I have a confession: I rarely read books for fun. I’m currently deep in research for a documentary I’m working on and I read a lot of non-fiction for that. I listen to audio-books, but they also tend to be work-related or self-improvement focused. I have friends who are voracious readers of fiction and I know that I’m missing out. Since I don’t really read for pleasure, I don’t have any related guilt pleasures. One of my friends recently confessed hers—she reads supernatural smut. Horny stories with fairies, forests, and mythical creatures.
I’ve never thought about reading smut (maybe I’m just too visual?), but I went on a search for seasonal specials. As it turns out, Halloween is a very special time. I found titles that sound similar to internet porn, but more literary like “The Witch's Tentacle Monster: Fertile Paranormal Smut” and “Morning Glory Milking Farm,” which promises manly meaty endowments. Most of the best sellers on any erotic horror list I could find were ghost stories.
There are horny ghost stories in all kind of media, dating way back. The incubi and succubi, supernatural entities that appear in dreams to seduce people, are characters that originated in medieval times. An incubus is a male demon in human form that seeks to have sex with sleeping women, like Bill Cosby; the corresponding spirit in female form is called a succubus. One of the earliest evident mentions of a demon sharing qualities with an incubus comes from Mesopotamia in 2400 B.C. There are parallels in all different cultures, like the mare Swedish folklore and the alp in German folklore.
We also love horny ghosts in movies, right? Last year, I wrote this about the proliferation of horny ghosts in storytelling, and the related fetish, spectrophilia:
Horny ghosts in movies aren’t new—there’s Ghost, Ghostbusters, Casper, My Boyfriend’s Back, Life After Beth and many more. Ghost sex isn’t limited to movies, through. Last year, a story went viral about a woman in Texas who had a group of horny ghosts haunting her home, and talking dirty to her. She claims to have heard the sexual spirits moaning things like “Oh baby, oh baby, yeah” and “I like it like that.”
If you find yourself into this kind of thing, you might be a spectrophiliac. Spectrophilia is a fetish, classified as a paraphilia, in which one is attracted to ghosts or spirits, and possibly fantasizes about having sex with them. Some people even claim to have experienced ghostly intercourse.
In 2018, a British woman named Amethyst Realm announced that she had become engaged to a poltergeist who she cheated on her husband with. She said the ghost asked her to get married during a trip to celebrate their nine-month relationship, but “there was no going down on one knee — he doesn’t have knees.” Perhaps he made up for his lack of knees with a monster schlong because she also claimed they had sex on the way home, joining the mile high club. In case you’re wondering, she called off the wedding because he kept disappearing.

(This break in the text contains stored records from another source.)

(** [Scan] on a source that does not fail, with a positive window size:
    it returns the modelines of the lines at [windowPositions], in that
    order. *)
Lemma Scan_window s lines :
  1 ≤ MaxLines s < 2 ^ 62 → Z.of_nat (length lines) < 2 ^ 63 →
  Scan s (NewReader lines)
  = Returns (parsedAt s lines (windowPositions s (length lines))).
Proof.
  intros HM Hn. unfold Scan, windowPositions.
  change (rd_lines (NewReader lines)) with lines.
  change (rd_err (NewReader lines)) with (@None error).
  set (m := Z.to_nat (MaxLines s)). set (n := length lines).
  assert (HMm : MaxLines s = Z.of_nat m) by (subst m; lia).
  assert (HMint : is_int (MaxLines s)) by (unfold is_int; lia).
  assert (H2M : int_mul 2 (MaxLines s) = 2 * MaxLines s)
    by (apply int_mul_id; unfold is_int; lia).
  destruct (ScanTop s) eqn:Htop, (ScanBottom s) eqn:Hbot; cbn [negb andb].
  - (* both windows *)
    rewrite (proj2 (Z.ltb_ge _ _)) by lia.
    rewrite topLoop_spec by (done || unfold is_int; lia).
    rewrite Z.sub_0_r. fold m. cbn iota beta.
    rewrite scannerErr_NewReader.
    rewrite bottomLoop_spec; [|lia|done|simpl; lia|lia|rewrite length_drop; lia].
    rewrite length_drop. fold n. cbn [rd_err NewReader app].
    rewrite foldl_collect. cbn [app]. rewrite H2M.
    fold m.
    set (lc := 0 + Z.of_nat (n `min` m) + Z.of_nat (n - S m)).
    assert (Hlc : lc = Z.of_nat (n `min` m) + Z.of_nat (n - S m)) by done.
    clearbody lc.
    destruct (Z.leb_spec lc (MaxLines s)) as [Hle|Hgt].
    + (* the source has at most MaxLines + 1 lines *)
      rewrite decide_True by lia. by rewrite parsedAt_firstn.
    + destruct (Z.ltb_spec lc (2 * MaxLines s)) as [Hlt|Hge].
      * (* between MaxLines + 2 and 2 * MaxLines lines *)
        rewrite (int_sub_id (2 * MaxLines s)) by (unfold is_int; lia).
        rewrite int_sub_id by (unfold is_int; lia).
        rewrite parseFrom_spec;
          [|lia|rewrite length_lastn, length_drop; lia|lia].
        rewrite drop_ge by (rewrite length_lastn, length_drop; lia).
        rewrite decide_True by lia. rewrite parsedAt_firstn.
        rewrite foldl_collect. by rewrite app_nil_r.
      * (* more than 2 * MaxLines lines *)
        rewrite parseFrom_spec;
          [|lia|rewrite length_lastn, length_drop; lia|lia].
        rewrite decide_False by lia. rewrite parsedAt_app.
        rewrite foldl_collect. cbn [Z.to_nat]. rewrite drop_0.
        rewrite lastn_drop by (fold n; lia).
        f_equal. f_equal.
        -- rewrite parsedAt_seq by (fold n; lia). by rewrite drop_0.
        -- rewrite <-parsedAt_lastn. fold n. do 2 f_equal. lia.
  - (* top window only *)
    rewrite topLoop_spec by (done || unfold is_int; lia).
    rewrite Z.sub_0_r. fold m. rewrite scannerErr_NewReader.
    rewrite foldl_collect. cbn [app]. by rewrite parsedAt_firstn.
  - (* bottom window only *)
    rewrite (proj2 (Z.ltb_ge _ _)) by lia.
    rewrite bottomLoop_spec; [|lia|done|simpl; lia|lia|lia].
    cbn [rd_err NewReader app].
    rewrite parseFrom_spec;
      [|lia|rewrite length_lastn; lia|lia].
    rewrite foldl_collect. cbn [app Z.to_nat]. rewrite drop_0.
    by rewrite parsedAt_lastn.
  - done.
Qed.

(** The same for any reader: a reader that ends with a read error makes
    [Scan] fail, unless the top-only scan stops before reaching the error. *)
Lemma Scan_window_reader s r :
  1 ≤ MaxLines s < 2 ^ 62 → Z.of_nat (length (rd_lines r)) < 2 ^ 63 →
  Scan s r
  = Returns (parsedAt s (rd_lines r) (windowPositions s (length (rd_lines r))))
  ∨ ∃ err, rd_err r = Some err ∧ Scan s r = Fails err.
Proof.
  intros HM Hn. destruct r as [lines [err|]];
    [|left; by apply (Scan_window s lines)].
  simpl in Hn.
  assert (HMint : is_int (MaxLines s)) by (unfold is_int; lia).
  unfold Scan, windowPositions. cbn [rd_lines rd_err].
  destruct (ScanTop s) eqn:Htop, (ScanBottom s) eqn:Hbot; cbn [negb andb].
  - right. exists err. split; [done|].
    rewrite (proj2 (Z.ltb_ge _ _)) by lia.
    rewrite topLoop_spec by (done || unfold is_int; lia).
    cbn iota beta. unfold scannerErr. cbn [rd_err].
    case_bool_decide; [done|].
    by rewrite bottomLoop_spec;
      [|lia|done|simpl; lia|lia|rewrite length_drop; lia].
  - rewrite topLoop_spec by (done || unfold is_int; lia).
    unfold scannerErr. cbn [rd_err].
    case_bool_decide; [right; by exists err|left].
    rewrite foldl_collect, Z.sub_0_r. cbn [app]. by rewrite parsedAt_firstn.
  - right. exists err. split; [done|].
    rewrite (proj2 (Z.ltb_ge _ _)) by lia.
    by rewrite bottomLoop_spec; [|lia|done|simpl; lia|lia|lia].
  - by left.
Qed.

(** With a window size that is not positive, [Scan] parses no line at all:
    it returns no result, fails on a read error, or panics on the buffer. *)
Lemma Scan_nonpositive s r :
  MaxLines s ≤ 0 →
  Scan s r = Returns []
  ∨ (∃ err, rd_err r = Some err ∧ Scan s r = Fails err)
  ∨ Scan s r = Panics.
Proof.
  intros HM. destruct r as [lines err]. unfold Scan. cbn [rd_lines rd_err].
  assert (Hlt : (0 <? MaxLines s) = false) by (apply Z.ltb_ge; lia).
  destruct (ScanTop s) eqn:Htop, (ScanBottom s) eqn:Hbot; cbn [negb andb];
    [| | |by left].
  - (* both windows *)
    destruct (Z.ltb_spec (MaxLines s) 0) as [Hneg|Hzero]; [by right; right|].
    assert (Hle : (0 <=? MaxLines s) = true) by (apply Z.leb_le; lia).
    destruct lines as [|l1 [|l2 lines]], err as [e|];
      repeat (progress (cbn [topLoop scannerErr rd_err bottomLoop length
                             Z.of_nat shiftIn];
                        change (Z.of_nat 0) with 0; rewrite ?Hlt, ?Hle));
      first [by left | by right; right | right; left; by exists e].
  - (* top window only *)
    destruct lines as [|l1 lines], err as [e|];
      repeat (progress (cbn [topLoop scannerErr rd_err]; rewrite ?Hlt));
      first [by left | right; left; by exists e].
  - (* bottom window only *)
    destruct (Z.ltb_spec (MaxLines s) 0) as [Hneg|Hzero]; [by right; right|].
    destruct lines as [|l1 lines], err as [e|];
      repeat (progress (cbn [bottomLoop length Z.of_nat shiftIn parseFrom
                             Z.sub Z.to_nat Z.opp Z.add];
                        change (Z.of_nat 0) with 0; rewrite ?Hlt));
      first [by left | by right; right | right; left; by exists e].
Qed.

Lemma windowPositions_nonpositive s n :
  MaxLines s ≤ 0 → windowPositions s n = [].
Proof.
  intros HM. unfold windowPositions.
  replace (Z.to_nat (MaxLines s)) with 0%nat by lia.
  destruct (ScanTop s), (ScanBottom s); try done. by case_decide.
Qed.

Lemma parsedAt_none s lines idxs :
  Forall (λ i, lines !! i ≫= parsed s = None) idxs →
  parsedAt s lines idxs = [].
Proof.
  unfold parsedAt. induction 1 as [|i idxs Hi _ IH]; simpl; [done|].
  by rewrite Hi.
Qed.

While I imagine that she was furiously masturbating to Casper in the bathroom, who can say what is real to someone else? It turns out, many people have claimed to have sexual encounters with ghosts. The list includes celebrities, like Anna Nicole Smith, Dan Aykroyd, Lucy Liu, and Kesha (her 2012 song “Supernatural” is about the encounter).
Some accounts of sex with ghosts are linked to sleep paralysis or masturbation, but that doesn’t make the fetish less real. Personally, I had my sexual awakening when Devon Sawa walked down the stairs in Casper. I think Ghost is a super horny movie. I even have some problematic feelings for Beetlejuice, so I choose not to judge anyone’s fetish (as long as it doesn’t hurt anyone). Everyone deserves a chance to handle their unfinished business. Even if it’s on Jet Blue.